▸ EXERCISE DIRECTIONS
Each line of the records below that holds "negb" should be copied out.

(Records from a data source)
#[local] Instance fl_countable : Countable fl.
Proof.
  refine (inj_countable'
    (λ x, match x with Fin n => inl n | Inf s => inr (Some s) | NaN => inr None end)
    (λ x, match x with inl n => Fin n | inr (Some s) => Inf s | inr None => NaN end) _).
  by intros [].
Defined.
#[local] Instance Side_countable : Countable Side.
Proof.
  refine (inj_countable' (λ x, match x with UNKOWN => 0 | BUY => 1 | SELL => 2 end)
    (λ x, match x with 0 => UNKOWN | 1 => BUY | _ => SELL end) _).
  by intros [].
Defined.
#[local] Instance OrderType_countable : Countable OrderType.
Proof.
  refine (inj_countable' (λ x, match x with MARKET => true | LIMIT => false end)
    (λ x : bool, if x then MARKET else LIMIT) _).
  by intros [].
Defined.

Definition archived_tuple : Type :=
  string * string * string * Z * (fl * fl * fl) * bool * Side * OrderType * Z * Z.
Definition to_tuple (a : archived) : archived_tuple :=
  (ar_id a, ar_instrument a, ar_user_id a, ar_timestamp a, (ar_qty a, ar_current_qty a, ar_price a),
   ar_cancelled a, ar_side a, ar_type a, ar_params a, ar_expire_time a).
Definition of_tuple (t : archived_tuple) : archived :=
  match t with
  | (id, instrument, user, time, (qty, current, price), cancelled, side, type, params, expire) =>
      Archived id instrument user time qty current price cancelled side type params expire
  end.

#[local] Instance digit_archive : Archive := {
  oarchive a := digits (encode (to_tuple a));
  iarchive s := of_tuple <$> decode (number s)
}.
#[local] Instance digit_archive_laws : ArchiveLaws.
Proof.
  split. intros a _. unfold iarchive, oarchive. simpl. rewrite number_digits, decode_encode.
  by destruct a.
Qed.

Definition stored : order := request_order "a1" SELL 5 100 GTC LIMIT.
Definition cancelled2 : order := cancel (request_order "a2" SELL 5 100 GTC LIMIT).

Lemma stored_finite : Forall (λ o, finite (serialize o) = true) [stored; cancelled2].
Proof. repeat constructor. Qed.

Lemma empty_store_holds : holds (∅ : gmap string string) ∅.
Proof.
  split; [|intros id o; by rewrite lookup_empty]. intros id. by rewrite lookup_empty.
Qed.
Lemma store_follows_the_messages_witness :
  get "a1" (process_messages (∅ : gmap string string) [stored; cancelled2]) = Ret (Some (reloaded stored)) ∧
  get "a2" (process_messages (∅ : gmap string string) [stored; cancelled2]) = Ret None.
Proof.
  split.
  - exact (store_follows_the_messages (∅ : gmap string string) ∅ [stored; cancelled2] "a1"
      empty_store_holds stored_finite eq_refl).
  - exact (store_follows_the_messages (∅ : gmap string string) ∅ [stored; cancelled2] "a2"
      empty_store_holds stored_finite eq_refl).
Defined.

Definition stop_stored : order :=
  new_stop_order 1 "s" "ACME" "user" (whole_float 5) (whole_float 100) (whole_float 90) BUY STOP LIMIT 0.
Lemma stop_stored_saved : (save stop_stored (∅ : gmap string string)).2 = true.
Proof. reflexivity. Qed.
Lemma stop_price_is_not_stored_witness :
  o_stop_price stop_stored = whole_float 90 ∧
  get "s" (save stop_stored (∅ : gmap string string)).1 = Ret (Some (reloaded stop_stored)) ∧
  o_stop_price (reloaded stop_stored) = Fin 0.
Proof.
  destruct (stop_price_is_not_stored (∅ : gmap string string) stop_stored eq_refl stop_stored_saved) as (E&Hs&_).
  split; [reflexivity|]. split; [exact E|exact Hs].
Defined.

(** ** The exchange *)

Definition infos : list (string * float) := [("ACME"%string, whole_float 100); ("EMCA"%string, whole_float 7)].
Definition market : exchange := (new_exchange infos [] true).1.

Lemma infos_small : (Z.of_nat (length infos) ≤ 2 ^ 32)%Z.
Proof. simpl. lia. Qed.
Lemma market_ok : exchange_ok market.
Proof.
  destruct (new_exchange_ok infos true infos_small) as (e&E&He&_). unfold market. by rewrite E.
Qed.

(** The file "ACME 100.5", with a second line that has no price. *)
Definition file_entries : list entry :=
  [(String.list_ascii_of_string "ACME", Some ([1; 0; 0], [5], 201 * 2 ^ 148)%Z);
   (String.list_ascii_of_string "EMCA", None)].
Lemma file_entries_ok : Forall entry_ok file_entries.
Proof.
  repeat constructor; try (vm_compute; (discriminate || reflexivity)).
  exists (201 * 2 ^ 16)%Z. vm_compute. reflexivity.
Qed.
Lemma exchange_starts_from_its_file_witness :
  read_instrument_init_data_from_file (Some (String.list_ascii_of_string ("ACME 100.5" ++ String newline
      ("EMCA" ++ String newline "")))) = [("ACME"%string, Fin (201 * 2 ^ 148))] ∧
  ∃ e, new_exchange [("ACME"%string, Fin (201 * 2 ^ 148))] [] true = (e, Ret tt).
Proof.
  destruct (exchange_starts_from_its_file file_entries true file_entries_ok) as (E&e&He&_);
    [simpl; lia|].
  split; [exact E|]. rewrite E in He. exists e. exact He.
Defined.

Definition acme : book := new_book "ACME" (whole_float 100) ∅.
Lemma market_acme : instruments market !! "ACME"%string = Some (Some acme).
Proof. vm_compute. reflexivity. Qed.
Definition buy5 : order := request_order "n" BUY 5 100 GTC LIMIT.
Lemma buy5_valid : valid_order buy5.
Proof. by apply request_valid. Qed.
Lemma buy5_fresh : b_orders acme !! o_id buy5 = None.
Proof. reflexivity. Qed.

---

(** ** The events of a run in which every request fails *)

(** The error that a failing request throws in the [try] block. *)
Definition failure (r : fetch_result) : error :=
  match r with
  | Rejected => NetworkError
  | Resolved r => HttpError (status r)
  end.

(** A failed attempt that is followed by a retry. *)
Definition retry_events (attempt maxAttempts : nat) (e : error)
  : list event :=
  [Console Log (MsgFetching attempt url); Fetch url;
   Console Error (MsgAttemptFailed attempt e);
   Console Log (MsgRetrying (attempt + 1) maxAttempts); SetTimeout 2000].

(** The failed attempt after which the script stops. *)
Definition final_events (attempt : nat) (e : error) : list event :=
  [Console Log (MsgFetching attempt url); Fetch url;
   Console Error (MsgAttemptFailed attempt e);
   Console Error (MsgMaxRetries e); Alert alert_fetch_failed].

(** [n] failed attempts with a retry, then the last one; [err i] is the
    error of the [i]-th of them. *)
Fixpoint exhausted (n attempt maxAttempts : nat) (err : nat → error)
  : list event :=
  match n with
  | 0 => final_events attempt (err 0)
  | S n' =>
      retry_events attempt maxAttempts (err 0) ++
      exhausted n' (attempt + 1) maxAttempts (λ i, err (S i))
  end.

...

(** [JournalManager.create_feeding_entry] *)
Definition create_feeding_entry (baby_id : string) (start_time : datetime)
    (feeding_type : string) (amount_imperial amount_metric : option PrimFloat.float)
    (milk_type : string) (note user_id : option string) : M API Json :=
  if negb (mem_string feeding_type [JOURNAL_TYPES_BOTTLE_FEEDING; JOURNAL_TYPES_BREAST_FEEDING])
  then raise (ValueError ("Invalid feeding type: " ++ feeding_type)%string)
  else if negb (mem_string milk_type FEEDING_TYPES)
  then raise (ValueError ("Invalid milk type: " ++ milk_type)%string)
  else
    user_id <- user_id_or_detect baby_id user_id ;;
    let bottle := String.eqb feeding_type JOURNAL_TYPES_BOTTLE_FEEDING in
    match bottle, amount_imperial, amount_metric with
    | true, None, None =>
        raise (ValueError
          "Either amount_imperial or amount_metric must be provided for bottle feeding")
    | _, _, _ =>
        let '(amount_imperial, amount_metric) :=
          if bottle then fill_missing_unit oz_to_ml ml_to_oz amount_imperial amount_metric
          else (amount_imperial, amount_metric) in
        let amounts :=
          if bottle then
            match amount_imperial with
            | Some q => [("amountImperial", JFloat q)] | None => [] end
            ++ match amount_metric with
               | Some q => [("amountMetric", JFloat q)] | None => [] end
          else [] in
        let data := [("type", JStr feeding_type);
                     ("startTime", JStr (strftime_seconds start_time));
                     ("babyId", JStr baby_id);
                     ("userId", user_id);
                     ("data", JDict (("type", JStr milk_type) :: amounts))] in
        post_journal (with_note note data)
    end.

▸ SOLUTION TO THE PROBLEM
  if negb (mem_string feeding_type [JOURNAL_TYPES_BOTTLE_FEEDING; JOURNAL_TYPES_BREAST_FEEDING])
  else if negb (mem_string milk_type FEEDING_TYPES)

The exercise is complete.